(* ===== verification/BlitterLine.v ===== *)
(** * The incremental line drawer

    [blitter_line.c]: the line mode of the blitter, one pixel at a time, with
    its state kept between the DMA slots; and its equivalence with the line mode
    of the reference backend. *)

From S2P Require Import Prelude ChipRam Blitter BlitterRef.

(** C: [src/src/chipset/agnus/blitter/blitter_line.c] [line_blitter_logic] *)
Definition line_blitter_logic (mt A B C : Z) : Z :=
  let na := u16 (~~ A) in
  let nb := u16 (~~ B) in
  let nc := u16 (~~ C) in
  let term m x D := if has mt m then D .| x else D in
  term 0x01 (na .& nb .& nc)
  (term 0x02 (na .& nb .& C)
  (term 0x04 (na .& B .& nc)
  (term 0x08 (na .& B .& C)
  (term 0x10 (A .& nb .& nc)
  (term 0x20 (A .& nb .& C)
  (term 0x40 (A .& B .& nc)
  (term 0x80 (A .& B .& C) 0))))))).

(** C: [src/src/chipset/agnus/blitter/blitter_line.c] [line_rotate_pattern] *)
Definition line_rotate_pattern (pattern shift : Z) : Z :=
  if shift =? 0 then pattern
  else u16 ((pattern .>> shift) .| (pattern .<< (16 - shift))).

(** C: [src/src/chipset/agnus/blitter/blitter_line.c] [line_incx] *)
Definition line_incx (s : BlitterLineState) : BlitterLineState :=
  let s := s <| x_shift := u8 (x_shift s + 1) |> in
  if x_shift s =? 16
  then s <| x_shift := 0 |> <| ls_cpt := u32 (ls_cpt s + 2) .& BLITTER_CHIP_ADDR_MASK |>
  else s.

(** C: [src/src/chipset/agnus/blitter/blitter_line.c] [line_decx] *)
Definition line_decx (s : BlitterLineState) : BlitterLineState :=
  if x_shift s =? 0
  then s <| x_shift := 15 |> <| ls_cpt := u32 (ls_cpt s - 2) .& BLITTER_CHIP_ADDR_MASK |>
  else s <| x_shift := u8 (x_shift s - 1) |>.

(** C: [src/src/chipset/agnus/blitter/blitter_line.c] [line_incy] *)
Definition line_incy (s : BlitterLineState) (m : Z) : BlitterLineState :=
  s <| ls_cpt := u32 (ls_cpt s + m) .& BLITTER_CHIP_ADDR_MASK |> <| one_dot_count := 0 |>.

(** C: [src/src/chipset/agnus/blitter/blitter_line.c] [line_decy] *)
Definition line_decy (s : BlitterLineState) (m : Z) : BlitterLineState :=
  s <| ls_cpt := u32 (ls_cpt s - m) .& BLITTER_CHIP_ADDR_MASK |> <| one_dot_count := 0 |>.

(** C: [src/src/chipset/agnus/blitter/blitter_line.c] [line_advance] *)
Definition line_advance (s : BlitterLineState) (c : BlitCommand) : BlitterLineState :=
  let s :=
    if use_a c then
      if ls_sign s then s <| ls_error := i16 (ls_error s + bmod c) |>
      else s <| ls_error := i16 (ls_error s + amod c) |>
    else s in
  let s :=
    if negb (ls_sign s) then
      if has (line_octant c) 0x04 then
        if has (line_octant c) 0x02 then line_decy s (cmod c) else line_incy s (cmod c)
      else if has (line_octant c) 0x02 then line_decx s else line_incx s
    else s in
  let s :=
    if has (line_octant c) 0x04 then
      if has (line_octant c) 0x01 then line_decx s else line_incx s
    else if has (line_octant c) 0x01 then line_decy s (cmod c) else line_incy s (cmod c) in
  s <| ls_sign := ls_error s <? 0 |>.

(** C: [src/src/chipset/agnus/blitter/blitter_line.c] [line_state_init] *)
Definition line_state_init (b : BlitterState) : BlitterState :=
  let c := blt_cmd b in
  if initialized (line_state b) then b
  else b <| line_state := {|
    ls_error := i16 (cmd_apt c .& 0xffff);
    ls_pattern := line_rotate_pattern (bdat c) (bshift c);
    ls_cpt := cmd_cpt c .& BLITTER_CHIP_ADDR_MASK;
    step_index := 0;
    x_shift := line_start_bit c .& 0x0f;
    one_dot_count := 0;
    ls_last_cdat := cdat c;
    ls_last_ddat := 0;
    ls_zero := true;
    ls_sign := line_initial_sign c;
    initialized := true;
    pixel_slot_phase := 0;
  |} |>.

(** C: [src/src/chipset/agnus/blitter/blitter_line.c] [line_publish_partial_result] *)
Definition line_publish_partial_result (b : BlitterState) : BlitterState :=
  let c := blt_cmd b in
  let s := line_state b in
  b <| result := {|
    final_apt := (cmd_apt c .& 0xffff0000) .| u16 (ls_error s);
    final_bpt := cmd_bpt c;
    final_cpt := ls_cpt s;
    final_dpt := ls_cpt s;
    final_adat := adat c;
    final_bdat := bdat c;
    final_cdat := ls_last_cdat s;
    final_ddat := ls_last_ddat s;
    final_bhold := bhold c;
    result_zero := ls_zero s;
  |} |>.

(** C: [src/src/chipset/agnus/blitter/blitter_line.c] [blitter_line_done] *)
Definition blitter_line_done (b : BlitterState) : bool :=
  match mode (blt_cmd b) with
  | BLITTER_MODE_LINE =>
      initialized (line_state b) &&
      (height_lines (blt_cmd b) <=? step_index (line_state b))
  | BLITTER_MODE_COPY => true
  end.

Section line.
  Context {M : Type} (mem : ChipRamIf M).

> ACTIVITY:
The reply should hold only the lines from the beginning of the listing above through the line with "if x_shift s =? 0", each one written exactly as it appears.

> ANSWER FOR THE TASK:
(* ===== verification/BlitterLine.v ===== *)
(** * The incremental line drawer

    [blitter_line.c]: the line mode of the blitter, one pixel at a time, with
    its state kept between the DMA slots; and its equivalence with the line mode
    of the reference backend. *)

From S2P Require Import Prelude ChipRam Blitter BlitterRef.

(** C: [src/src/chipset/agnus/blitter/blitter_line.c] [line_blitter_logic] *)
Definition line_blitter_logic (mt A B C : Z) : Z :=
  let na := u16 (~~ A) in
  let nb := u16 (~~ B) in
  let nc := u16 (~~ C) in
  let term m x D := if has mt m then D .| x else D in
  term 0x01 (na .& nb .& nc)
  (term 0x02 (na .& nb .& C)
  (term 0x04 (na .& B .& nc)
  (term 0x08 (na .& B .& C)
  (term 0x10 (A .& nb .& nc)
  (term 0x20 (A .& nb .& C)
  (term 0x40 (A .& B .& nc)
  (term 0x80 (A .& B .& C) 0))))))).

(** C: [src/src/chipset/agnus/blitter/blitter_line.c] [line_rotate_pattern] *)
Definition line_rotate_pattern (pattern shift : Z) : Z :=
  if shift =? 0 then pattern
  else u16 ((pattern .>> shift) .| (pattern .<< (16 - shift))).

(** C: [src/src/chipset/agnus/blitter/blitter_line.c] [line_incx] *)
Definition line_incx (s : BlitterLineState) : BlitterLineState :=
  let s := s <| x_shift := u8 (x_shift s + 1) |> in
  if x_shift s =? 16
  then s <| x_shift := 0 |> <| ls_cpt := u32 (ls_cpt s + 2) .& BLITTER_CHIP_ADDR_MASK |>
  else s.

(** C: [src/src/chipset/agnus/blitter/blitter_line.c] [line_decx] *)
Definition line_decx (s : BlitterLineState) : BlitterLineState :=
  if x_shift s =? 0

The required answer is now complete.